◆ **Brief**:
Nothing but the line with "existsb (fun path" and the lines after it, through the end of the records below, is to be repeated, exactly as it is.

◆ **Data under study**:
Definition generate (post : Post -> Reply) (req : GenerateReq) (client : Tx) : Tx * result unit Error :=
  match post (generate_post e req) with
  | Err m => (client, Err (Error_Unavailable (kind e +:+ " post: " +:+ m)))
  | Ok resp =>
      if negb (is_success (rs_status resp)) then
        (client, Err (classify_engine_status (kind e) (rs_status resp) (text_or_default resp)))
      else
        let (st, res) := read_chunks (id req) (logprobs req) (kind e) (rs_chunks resp) [] (mkProgress false (0, 0)%Z client) in
        (tx st, res)
  end.

Definition de_embed_datum (v : Json) : option (list f32) :=
  f ← struct_members ["embedding"] v; required (de_vec de_f32) "embedding" f.
Definition de_embed_usage (v : Json) : option Z :=
  f ← struct_members ["prompt_tokens"] v; member de_u32 0%Z "prompt_tokens" f.
Definition de_embed_frame (v : Json) : option EmbedResp :=
  f ← struct_members ["data"; "usage"] v;
  d ← required (de_vec de_embed_datum) "data" f;
  u ← member (de_option de_embed_usage) None "usage" f;
  Some (mkEmbedResp d (default 0%Z u)).

Definition embed (post : Post -> Reply) (req : EmbedReq) : result EmbedResp Error :=
  let body := JObject (json_object [("model", JString (em_model req)); ("input", json_strings (em_inputs req))]) in
  match post (mkPost (base e +:+ "/v1/embeddings") body) with
  | Err m => Err (Error_Unavailable (kind e +:+ " embed post: " +:+ m))
  | Ok resp =>
      let status := rs_status resp in
      if negb (is_success status) then
        if (status =? 404)%Z then Err (Error_Unavailable
          (kind e +:+ " returned 404 from /v1/embeddings — is the loaded model an embedding model?"))
        else Err (Error_Internal (kind e +:+ " embed status " +:+ status_display status +:+ ": " +:+ text_or_default resp))
      else
        match body_bytes (rs_chunks resp) with
        | Err m => Err (Error_Internal (kind e +:+ " embed decode: " +:+ m))
        | Ok b =>
            match json_tree (of_bytes b) ≫= de_embed_frame with
            | Some r => Ok r
            | None => Err (Error_Internal (kind e +:+ " embed decode: " +:+ decode_error b))
            end
        end
  end.

(** [get url] is the status of an answered probe. *)
Definition ready (get : string -> option Z) : bool :=
  existsb (fun path => match get (base e +:+ path) with Some s => is_success s | None => false end) ["/health"; "/v1/models"].
End engine.

(** ** The stream as a function of the body

    The frames of a body, each classified once, give the answer without
    buffers, pieces or a client. *)

Inductive FrameEvent := Skip | Done | Data (f : StreamFrame).

Fixpoint split_frames (fuel : nat) (b : list Z) : list (list Z) * list Z :=
  match fuel with
  | O => ([], b)
  | S fuel' =>
      match find_frame_end b with
      | None => ([], b)
      | Some e => let (fs, rest) := split_frames fuel' (drop e b) in (take e b :: fs, rest)
      end
  end.
Definition frames (b : list Z) : list (list Z) := (split_frames (length b) b).1.
Definition frames_rest (b : list Z) : list Z := (split_frames (length b) b).2.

◆ **Answer section**:
  existsb (fun path => match get (base e +:+ path) with Some s => is_success s | None => false end) ["/health"; "/v1/models"].
End engine.

(** ** The stream as a function of the body

    The frames of a body, each classified once, give the answer without
    buffers, pieces or a client. *)

Inductive FrameEvent := Skip | Done | Data (f : StreamFrame).

Fixpoint split_frames (fuel : nat) (b : list Z) : list (list Z) * list Z :=
  match fuel with
  | O => ([], b)
  | S fuel' =>
      match find_frame_end b with
      | None => ([], b)
      | Some e => let (fs, rest) := split_frames fuel' (drop e b) in (take e b :: fs, rest)
      end
  end.
Definition frames (b : list Z) : list (list Z) := (split_frames (length b) b).1.
Definition frames_rest (b : list Z) : list Z := (split_frames (length b) b).2.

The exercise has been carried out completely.